E infine la parola al chirurgo, ultima declinazione della professione raccontata ai ragazzi del Majorana-Corner direttamente dal presidente Giovanni Leoni che all’inizio della sua relazione ha voluto fare anche un importante excursus sull’etica e la deontologia medica, citando i valori morali a cui far riferimento, alcuni passaggi del Giuramento di Ippocrate e sottolineando l’importanza del metodo scientifico che consente il progredire della medicina.
Spazio poi a una veloce rassegna sull’evoluzione della chirurgia, dai tempi antichi a oggi, partendo da demoni, credenze e stregoni per approdare alla farmacologia moderna, appena un secolo fa, allo studio dell’anatomia e alle innovazioni tecnologiche.
«Sul fronte della chirurgia – ha chiarito – demolire un organo o una parte di corpo è una cosa, ricostruirla un’altra. Il chirurgo è appassionato di tecnologia, vive attaccato agli strumenti, ma non deve innamorarsene. I nuovi robot non operano da soli: è sempre la testa del chirurgo che riesce a manovrarli e bisogna sempre tener presente l’equilibro dell’uomo».

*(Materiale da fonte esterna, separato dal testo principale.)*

(* ===== verification/KernelMachine.v ===== *)
(** The kernel as a machine: its world and the coroutines suspended on the rail,
    moved by calls, by the runner's answers in any order and by other users of the
    ledger; and the logic of Effects.v at the kernel's primitives. *)
From S2P Require Import Prelude Effects Rows Exceptions DateTime Sha256 Canonical LedgerTypes LedgerStore HashChain LedgerService LedgerOps.
From S2P Require Import Outbox Fsm PaymentStates Money Fees Calendar KernelModels Preflight Sdk Orchestrator.
Open Scope Z_scope.

(** * The machine *)

Inductive call : Type :=
| CreateIntent (rq : PaymentIntentRequest)
| SupplyMethod (i method : string)
| Confirm (i : string) (details : list (string * string)) (credits_customer_wallet : bool)
| CompleteAction (i : string) (success : bool)
| Capture (i : string) (amount_minor : option Z)
| Cancel (i : string)
| ExecuteReversal (i reason : string)
| SweepExpired
| PollTimedOut (attempt_id : string)
| ConfirmDelivery (i : string) (delivered_at : datetime)
| CreateRefund (i : string) (amount_minor : Z) (reason : string) (key : option string)
| ProcessRefund (refund_id : string)
| Inbound (connector_id : string) (result : ConnectorResult)
| DispatchPendingReversals (rail : string -> res string ConnectorResult).

Definition ended {A} (c : keff A) : keff (option flight) := do* _ := c in eret None.
Definition suspended {A} (c : keff (progress A)) : keff (option flight) :=
  do* p := c in eret (match p with Done _ => None | Waiting f => Some f end).

(** A state: the world and the suspended coroutines, oldest first. *)
Record Machine : Type := mk_Machine { m_world : World; m_flights : list flight }.

Inductive action : Type :=
| ACall (e : Env) (c : call)
| AReply (e : Env) (n : nat) (reply : res string ConnectorResult)   (* the runner answers the [n]-th flight *)
| ALedger (op : Op).                                                (* another component uses the ledger *)

Section Machine.
Context `{HashFn} `{CheckpointSigner} `{Redactor} `{DhakaTz} (exc_text : kexn -> string) (K : Kernel).

Definition invoke (e : Env) (c : call) : keff (option flight) :=
  match c with
  | CreateIntent rq => ended (create_intent K e rq)
  | SupplyMethod i m => ended (supply_method K e i m)
  | Confirm i details credits => suspended (confirm K e i details credits)
  | CompleteAction i success => suspended (complete_action K e i success)
  | Capture i amount => ended (capture exc_text K e i amount)
  | Cancel i => ended (cancel K e i)
  | ExecuteReversal i reason => suspended (execute_reversal K e i reason)
  | SweepExpired => ended (sweep_expired_intents K e)
  | PollTimedOut a => suspended (poll_timed_out_attempt a)
  | ConfirmDelivery i t => ended (confirm_delivery K e i t)
  | CreateRefund i amount reason key => ended (create_refund K e i amount reason key)
  | ProcessRefund r => suspended (process_refund K e r)
  | Inbound connector result => suspended (apply_inbound_connector_result exc_text K e connector result)
  | DispatchPendingReversals rail => ended (dispatch_pending_reversals exc_text K e rail)
  end.

Definition launched (r : res kexn (option flight)) : list flight :=
  match r with Ok (Some f) => [f] | _ => [] end.

(** Run a piece and keep the coroutine it leaves. *)
Definition run_piece (c : keff (option flight)) (w : World) (fs : list flight) : Machine :=
  let '(r, w') := c w in mk_Machine w' (fs ++ launched r).

Definition act (m : Machine) (a : action) : Machine :=
  match a with
  | ACall e c => run_piece (invoke e c) (m_world m) (m_flights m)
  | AReply e n reply =>
      match m_flights m !! n with
      | None => m
      | Some f => run_piece (resume exc_text K e f reply) (m_world m) (delete n (m_flights m))
      end
  | ALedger op =>
      let w := m_world m in mk_Machine (mk_World (w_pay w) (run (k_cfg K) (w_led w) op) (w_box w) (w_rail w)) (m_flights m)
  end.

Definition start : Machine := mk_Machine (mk_World empty_payments empty_store [] []) [].

Definition history (actions : list action) : Machine := foldl act start actions.

(** An invariant of the world and the flights, kept by every piece. *)
Lemma history_inv (J : World -> Prop) (F : flight -> World -> Prop) :
  J (m_world start) ->
  (forall e c w r w', J w -> invoke e c w = (r, w') -> J w' /\ Forall (fun f => F f w') (launched r)) ->
  (forall e f reply w r w', J w -> F f w -> resume exc_text K e f reply w = (r, w') ->
     J w' /\ Forall (fun f => F f w') (launched r)) ->
  (forall w op, J w -> J (mk_World (w_pay w) (run (k_cfg K) (w_led w) op) (w_box w) (w_rail w))) ->
  (forall f e c w, J w -> F f w -> F f (invoke e c w).2) ->
  (forall f e g reply w, J w -> F f w -> F g w -> F f (resume exc_text K e g reply w).2) ->
  (forall f w op, J w -> F f w -> F f (mk_World (w_pay w) (run (k_cfg K) (w_led w) op) (w_box w) (w_rail w))) ->
  forall actions, J (m_world (history actions)) /\
    Forall (fun f => F f (m_world (history actions))) (m_flights (history actions)).
Proof.
  intros Hstart Hcall Hreply Hled Fcall Freply Fled actions. unfold history.
  assert (Hs : J (m_world start) /\ Forall (fun f => F f (m_world start)) (m_flights start)) by (by split).
  revert Hs. generalize start. induction actions as [|a l IH]; intros m [HJ HF]; [done|]. cbn [foldl]. apply IH.
  destruct m as [w fs], a as [e c|e n reply|op]; cbn [act m_world m_flights] in *.
  - unfold run_piece. destruct (invoke e c w) as [r w'] eqn:Hi. cbn [m_world m_flights].
    destruct (Hcall _ _ _ _ _ HJ Hi) as [HJ' HF']. split; [done|]. apply Forall_app. split; [|done].
    eapply Forall_impl; [exact HF|]. intros f Hf. specialize (Fcall f e c w HJ Hf). by rewrite Hi in Fcall.
  - destruct (fs !! n) as [f|] eqn:Hn; [|by split]. unfold run_piece.
    destruct (resume exc_text K e f reply w) as [r w'] eqn:Hi. cbn [m_world m_flights].
    assert (Hf : F f w) by (rewrite Forall_forall in HF; by apply HF; eapply list_elem_of_lookup_2).
    destruct (Hreply _ _ _ _ _ _ HJ Hf Hi) as [HJ' HF']. split; [done|]. apply Forall_app. split; [|done].
    eapply Forall_impl; [apply Forall_delete, HF|]. intros g Hg. specialize (Freply g e f reply w HJ Hg Hf).
    by rewrite Hi in Freply.
  - split; [by apply Hled|]. eapply Forall_impl; [exact HF|]. intros f Hf. by apply Fled.
Qed.
End Machine.

(** * The logic, at the kernel's primitives *)

Section Within.
Context (R : World -> World -> Prop) `{!PreOrder R}.

Lemma within_pay : within R pay.
Proof. intros w. reflexivity. Qed.

Lemma within_swallow c : within R c -> within R (swallow c).
Proof. intros Hc w. apply Hc. Qed.

Lemma within_on_error {A} (c : keff A) h : within R c -> (forall e, within R (h e)) -> within R (on_error c h).
Proof.
  intros Hc Hh w. unfold on_error. specialize (Hc w). destruct (c w) as [[a|e] w']; [done|]. etrans; [exact Hc|apply Hh].
Qed.

Lemma from_bind_pay {B} (k : PaymentStore -> keff B) w : from w R (k (w_pay w)) -> from w R (ebind pay k).
Proof. intros Hk. exact Hk. Qed.

Lemma from_bind_require {B} i (k : PaymentIntentRecord -> keff B) w :
  (forall x, get_intent i (w_pay w) = Some x -> from w R (k x)) -> from w R (ebind (_require_intent i) k).
Proof.
  unfold from, _require_intent, pay. intros Hk. rewrite !ebind_eq. cbn.
  destruct (get_intent i (w_pay w)); [by apply Hk|reflexivity].
Qed.
End Within.

Ltac from_step :=
  match goal with
  | |- from _ _ (ebind pay _) => apply from_bind_pay
  | |- from _ _ (ebind (_require_intent _) _) => apply from_bind_require; [try apply _ ..|intros ? ?]
  | |- from _ _ (ebind (elift _) _) => apply from_bind_lift; [try apply _ ..|intros ? ?]
  | |- from _ _ (if ?b then _ else _) => destruct b eqn:?
  | |- from _ _ (match ?x with _ => _ end) => destruct x eqn:?
  | |- from _ _ (let _ := _ in _) => cbv zeta
  | |- from _ _ (eret _) => apply from_within, within_ret; try apply _
  | |- from _ _ (elift _) => apply from_within, within_lift; try apply _
  end.

(** Walk through an operation; what is left are its primitives. *)
Ltac walk_step :=
  match goal with
  | |- within _ (ebind (elift _) _) => apply within_bind_lift; [try apply _ ..|intros ? ?]
  | |- within _ (ebind _ _) => apply within_bind; [try apply _ ..|]
  | |- within _ (eret _) => apply within_ret; try apply _
  | |- within _ (elift _) => apply within_lift; try apply _
  | |- within _ eget => apply within_get; try apply _
  | |- within _ pay => apply within_pay; try apply _
  | |- within _ (swallow _) => apply within_swallow
  | |- within _ (on_error _ _) => apply within_on_error; [try apply _ ..|intros ?]
  | |- within _ (if ?b then _ else _) => destruct b eqn:?
  | |- within _ (match ?x with _ => _ end) => destruct x eqn:?
  | |- within _ (let _ := _ in _) => cbv zeta
  | |- forall _, within _ _ => intros ?; cbv beta
  end.

(** Helpers of the orchestrator that are transparent to a walk. *)
Create HintDb orch.
#[export] Hint Unfold ended suspended _require_intent _emit_attempt emit emit_failed emit_cancelled emit_refund
  emit_reversal_initiated _audit_transition advance_intent open_hold_of skipped : orch.

(** Two lemmas for the loops. *)
Lemma within_sweep `{HashFn} `{CheckpointSigner} `{Redactor} R `{!PreOrder R} K e :
  (forall i, within R (sweep_one K e i)) -> within R (sweep_expired_intents K e).
Proof.
  intros Hone. unfold sweep_expired_intents. repeat walk_step. generalize 0.
  induction (list_expired_intents (e_now e) _) as [|i l IH]; intros n; cbn [sweep_loop]; repeat walk_step; auto.
Qed.

Lemma within_reversal_loop `{HashFn} `{CheckpointSigner} `{Redactor} `{DhakaTz} R `{!PreOrder R} exc_text K e rail :
  (forall i, within R (execute_reversal K e i "scheduler_reversal")) ->
  (forall i result, within R (_apply_reversal_result K e i result)) ->
  within R (dispatch_pending_reversals exc_text K e rail).
Proof.
  intros Hex Happ w. unfold dispatch_pending_reversals.
  generalize (list_intents None None (Some "REVERSAL_INITIATED"%string) 100 0 (w_pay w) ++
    list_intents None None (Some "REVERSAL_PENDING"%string) 100 0 (w_pay w)).
  intros l. assert (Hl : R w (reversal_loop exc_text K e rail l 0 [] w).2).
  { generalize 0%nat (@nil string). revert w. induction l as [|i l IH]; intros w n d; cbn [reversal_loop]; [reflexivity|].
    assert (Hs : R w ((do* p := execute_reversal K e (pi_payment_intent_id i) "scheduler_reversal" in
      match p with Done _ => eret None | Waiting f => resume exc_text K e f (rail (pi_payment_intent_id i)) end) w).2).
    { rewrite ebind_eq. specialize (Hex (pi_payment_intent_id i) w).
      destruct (execute_reversal _ _ _ _ w) as [[p|x] w'] eqn:He; [|exact Hex]. etrans; [exact Hex|].
      assert (p = Waiting (FReverse (pi_payment_intent_id i))) as ->.
      { unfold execute_reversal in He. repeat (inv_eff; repeat case_match); simplify_eq; done. }
      cbn [resume]. destruct (rail _); [|reflexivity].
      revert w' He Hex. intros w' _ _. revert w'. apply within_bind; [apply _|apply Happ|]. intros. by apply within_ret. }
    destruct (ebind _ _ w) as [[?|?] w']; (etrans; [exact Hs|apply IH]). }
  destruct (reversal_loop _ _ _ _ _ _ _ _) as [[[|n] d] w']; exact Hl.
Qed.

E proprio sull’aspetto umano della professione si è soffermato il dottor Leoni nella parte conclusiva del suo intervento. «Fare il medico – ha spiegato – ci porta a contatto con le miserie dell’uomo, con l’umanità ferita dei pazienti. Per non deprimersi, allora, il consiglio è: coltivare la cose belle. Inoltre bisogna abituarsi alla solitudine perché spesso si è soli a decidere. La partenza è sempre la stessa: bisogna sopravvivere agli studi di medicina, che sono pesanti. Ma con costanza, grande capacità mnemonica e resistenza alla fatica tutti ce la possono fare, la strada non è impossibile».

Testimonianze intense, dunque, e davvero appassionate dagli ospiti, accolte dagli sguardi attenti in sala. E chissà che tra i ragazzi presenti non si riveda qualcuno col camice bianco addosso tra qualche anno, qualcuno da poter chiamare “collega”.